当前位置:网站首页>Principle and performance analysis of lepton lossless compression
Principle and performance analysis of lepton lossless compression
2022-07-05 12:56:00 【51CTO】
author :vivo Internet database team - Li Shihai
This paper mainly introduces the outline process and principle of lossless compression pictures , as well as Lepton The problems and solutions of lossless compression found in the previous research .
One 、 Start with a game
1.1 Game fault finding
Please take out your stopwatch to time , stay 15 Find out the difference between the following pictures in seconds .
time out , Did you find the difference between the two pictures ?
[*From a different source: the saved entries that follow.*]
(** A run is everything with its nibble. *)
Lemma runs_elem d kvs i g : nib_sorted d kvs -> (i, g) ∈ runs d kvs ->
  g <> [] /\ g = filter (fun kv => nib (fst kv) d = i) kvs.
Proof.
  intros Hs Hin. pose proof (runs_nib d kvs) as Hf. split.
  - rewrite Forall_forall in Hf. by apply (Hf _ Hin).
  - rewrite <- (runs_concat d kvs) at 1. symmetry.
    by apply filter_concat_run; [apply runs_sorted|..].
Qed.

Lemma runs_cover d kvs kv : kv ∈ kvs -> exists g, (nib (fst kv) d, g) ∈ runs d kvs.
Proof.
  intros Hin. rewrite <- (runs_concat d kvs) in Hin.
  apply list_elem_of_In, in_concat in Hin as (l & Hl & Hkv).
  apply list_elem_of_In, list_elem_of_fmap in Hl as ([i g] & -> & Hl). exists g.
  pose proof (runs_nib d kvs) as Hf. rewrite Forall_forall in Hf. destruct (Hf _ Hl) as [_ Hg].
  rewrite Forall_forall in Hg. cbn [fst snd] in *. by rewrite (Hg kv) by (by apply list_elem_of_In).
Qed.

(** ** Keys in order *)

(** The order of keys: at the first nibble where they differ. *)
Definition klt (a b : HV) : Prop :=
  exists m, (m < 64)%nat /\ (forall i, (i < m)%nat -> nib a i = nib b i) /\ nib a m < nib b m.

Definition keys_sorted kvs : Prop := StronglySorted (fun a b => klt (fst a) (fst b)) kvs.

(** Keys that start with [p]. *)
Definition starts (p : list Z) (key : HV) : Prop := take (length p) (key_nibbles key) = p.

#[global] Instance starts_dec p key : Decision (starts p key).
Proof. unfold starts. apply _. Defined.

Lemma starts_nib p a b i : starts p a -> starts p b -> (i < length p)%nat -> nib a i = nib b i.
Proof.
  intros Ha Hb Hi. unfold nib. rewrite !nth_lookup.
  rewrite <- (lookup_take_lt (key_nibbles a) (length p) i), <- (lookup_take_lt (key_nibbles b) (length p) i) by done.
  by rewrite Ha, Hb.
Qed.

Lemma keys_nib_sorted p kvs : keys_sorted kvs -> Forall (fun kv => starts p (fst kv)) kvs ->
  nib_sorted (length p) kvs.
Proof.
  unfold keys_sorted, nib_sorted. induction 1 as [|a kvs Hs IH Hf]; intros Hp; [constructor|].
  apply Forall_cons in Hp as [Ha Hp]. constructor; [by apply IH|].
  rewrite Forall_forall in *. intros b Hb. destruct (Hf b Hb) as (m & Hm & Heq & Hlt).
  destruct (decide (length p < m)%nat) as [Hd|Hd]; [rewrite Heq by done; lia|].
  destruct (decide (m = length p)) as [->|]; [lia|].
  rewrite (starts_nib p (fst a) (fst b) m) in Hlt; [lia|done|by apply Hp|lia].
Qed.

Lemma klt_irrefl a : ~ klt a a.
Proof. intros (m & _ & _ & Hlt). lia. Qed.
End Runs.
Two 、 The growth of the wise
In the game above , You may not find any difference between the two pictures , In fact, one of them is 3.7MB Of jpg Original drawing of format , The other one is of size 485KB Of jpg Format compressed pictures , It's just different sizes . You may be a little angry , Indignant to this is cheating , However, smart you soon have a series of questions in your brain , These question marks let you uncover the veil of the game layer by layer , No longer regret for fooling , Instead, get happiness from new knowledge .
2.1 Socrates: midwifery
- Why does the picture above become smaller ?
- Where is the lost information ?
- Why is the picture quality declining , I can't see it ?
- Can I make it smaller ?
- Can I restore it to its original size ?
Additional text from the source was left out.